As I look at her, I reflect on our conversations that are always peppered with her self-deprecating remarks and wonder if we need to broaden our approaches to helping those with persistent loneliness. Social researchers have pointed to “self-disgust” as playing a pivotal role in the lives of lonely people. The emotion of disgust is thought to have evolved in humans as a form of protection against foods that might be harmful if consumed. Self-disgust is thought to arise from an interplay of hard-wired emotion, ongoing thought processes in which people compare themselves with others, and changes in self-concept over time. These result in a maladaptive form in which the disgust is directed at oneself.2 Although the research is limited, meta-analyses1,3 have found that approaches, such as cognitive behavioural therapy, that addressed these counterproductive thought patterns were more effective at treating loneliness than those that focused on social skills and engagement alone. Thinking about Anne, this makes sense. No bingo game or sit-and-stretch class is going to address the cycle created by her feelings of low self-worth. She, and patients like her, need something more. Various options, such as self-compassion–focused treatment, mindfulness training and rumination-focused cognitive behaviour therapy are still in the early stages.

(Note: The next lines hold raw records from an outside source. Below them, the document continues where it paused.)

Lemma skip_value_extends b e n s q : skip_value b e n s = "" \/ skip_value b e n (s +:+ q) = skip_value b e n s +:+ q.
Proof.
  revert b e n. induction s as [|c s IH]; intros b e n; [by left|]. cbn [skip_value String.append].
  destruct b; [destruct e; [apply IH|]; destruct (is_char backslash c); apply IH|].
  destruct (is_char quote_char c); [apply IH|]. destruct (_ || _); [apply IH|]. destruct (_ || _); [destruct (n =? 0); [by right|apply IH]|].
  destruct (_ && _); [by right|apply IH].
Qed.

Lemma begins_extends p s q : begins p s = true -> begins p (s +:+ q) = true /\ behind (s +:+ q) = behind s +:+ q.
Proof. by destruct s. Qed.

Lemma substr_extends s q n t : String.length t = n -> substr s 0 n = t -> substr (s +:+ q) 0 n = t.
Proof.
  intros <- E. destruct (substr_prefix s (String.length t)) as [rest Er]. rewrite E in Er. rewrite Er, string_app_assoc. apply substring_0_app.
Qed.

Lemma member_loop_extends fuel fuel' key s q r :
  object_member_loop fuel key s = Ok r -> (fuel <= fuel')%nat -> object_member_loop fuel' key (s +:+ q) = Ok r.
Proof.
  revert fuel' s. induction fuel as [|fuel IH]; intros [|fuel'] s E Hf; [done|done|lia|]. cbn [object_member_loop] in *. unfold skip_space in *.
  destruct (drop_while_extends isspace s q) as [E0|E0]; rewrite E0 in *; [done|]. set (t := drop_while isspace s) in *.
  destruct (begins (is_char 125) t) eqn:Hb; [by rewrite (proj1 (begins_extends _ _ q Hb))|].
  apply rbind_ok in E as ([k rest] & Ek & E).
  assert (Hb' : begins (is_char 125) (t +:+ q) = false) by (by destruct t). rewrite Hb', (unescape_string_extends _ q _ _ Ek). cbn [rbind].
  destruct (drop_while_extends isspace rest q) as [E1|E1]; rewrite E1 in *; [done|].
  destruct (begins (is_char 58) (drop_while isspace rest)) eqn:Hc; [|done]. cbn [negb] in *.
  destruct (begins_extends _ _ q Hc) as [-> ->]. cbn [negb].
  set (u := behind (drop_while isspace rest)) in *. destruct (drop_while_extends isspace u q) as [E2|E2]; rewrite E2 in *.
  - case_bool_decide; [done|]. by destruct fuel.
  - case_bool_decide.
    + case_bool_decide as Hn; [by rewrite bool_decide_eq_true_2 by by apply substr_extends|].
      apply rbind_ok in E as ([v rest'] & Ev & E). rewrite (unescape_string_extends _ q _ _ Ev).
      case_bool_decide as Hn'; [|exact E]. exfalso. revert Ev Hn'. destruct (drop_while isspace u) as [|c w]; [done|]. cbn.
      destruct (is_char quote_char c) eqn:Eq; [|done]. intros _ [= -> _]. done.
    + destruct (skip_value_extends false false 0 (drop_while isspace u) q) as [E3|E3]; rewrite E3 in *; [by destruct fuel|].
      apply IH; [done|lia].
Qed.

Lemma member_extends s q key r : object_member_string s key = Ok r -> object_member_string (s +:+ q) key = Ok r.
Proof.
  unfold object_member_string, skip_space. destruct (drop_while_extends isspace s q) as [E|E]; rewrite E; [done|].
  destruct (begins (is_char 123) (drop_while isspace s)) eqn:Hb; [|done]. destruct (begins_extends _ _ q Hb) as [-> ->]. cbn [negb].
  intros Hl. eapply member_loop_extends; [exact Hl|]. rewrite string_length_app. lia.
Qed.

Lemma require_extends s q key r : require_member s key = Ok r -> require_member (s +:+ q) key = Ok r.
Proof. unfold require_member. intros (v & E & Hv)%rbind_ok. by rewrite (member_extends _ q _ _ E). Qed.

Lemma state_extends s q st : state_from_json s = Ok st -> state_from_json (s +:+ q) = Ok st.
Proof.
  unfold state_from_json. intros E.
  repeat match goal with
  | E : rbind (require_member s ?k) _ = Ok _ |- _ =>
      let Hv := fresh in apply rbind_ok in E as (? & Hv & E); rewrite (require_extends _ q _ _ Hv); cbn [rbind]
  | E : rbind (object_member_string s ?k) _ = Ok _ |- _ =>
      let Hv := fresh in apply rbind_ok in E as (? & Hv & E); rewrite (member_extends _ q _ _ Hv); cbn [rbind]
  | E : rbind (upgrade_local_state_from_string ?t) _ = Ok _ |- _ =>
      let Hv := fresh in apply rbind_ok in E as (? & Hv & E); rewrite Hv; cbn [rbind]
  end. exact E.
Qed.

(** What a state file says that was written for [st], as a whole or in part, if it can be read. *)
Lemma cut_state_read_back st cut h text st' :
  h_state (installed set_state (state_json st) cut h) = Some text -> state_from_json text = Ok st' -> st' = st /\ readable_state st.
Proof.
  destruct cut as [n|]; intros Et E.
  2:{ change (Some (state_json st) = Some text) in Et. apply (inj Some) in Et as <-. by apply state_read_back. }
  change (Some (substr (state_json st) 0 n) = Some text) in Et. apply (inj Some) in Et as <-.
  destruct (substr_prefix (state_json st) n) as [rest Er]. apply (state_extends _ rest) in E. rewrite <- Er in E. by apply state_read_back.
Qed.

Would any of this work for Anne? I admit to having my doubts as I look back at her. She is smiling now though, giggling even at my comment that I would love to have a pair of arms like hers at 95 especially since they still work so well. Her eyes briefly alight, I picture a future in which she is living independently, something she fiercely clings to, but no longer feels alone.
In the meantime, today we will chat as we usually do, about this and that — her sore joints, the support workers that are too quick to come and go, the terrible quality of delivered meals and, in listening to her, I hope at least to provide some comfort.
Footnotes
This article has been peer reviewed.
Anne’s granddaughter, who holds her power of attorney, has given consent for this story to be told.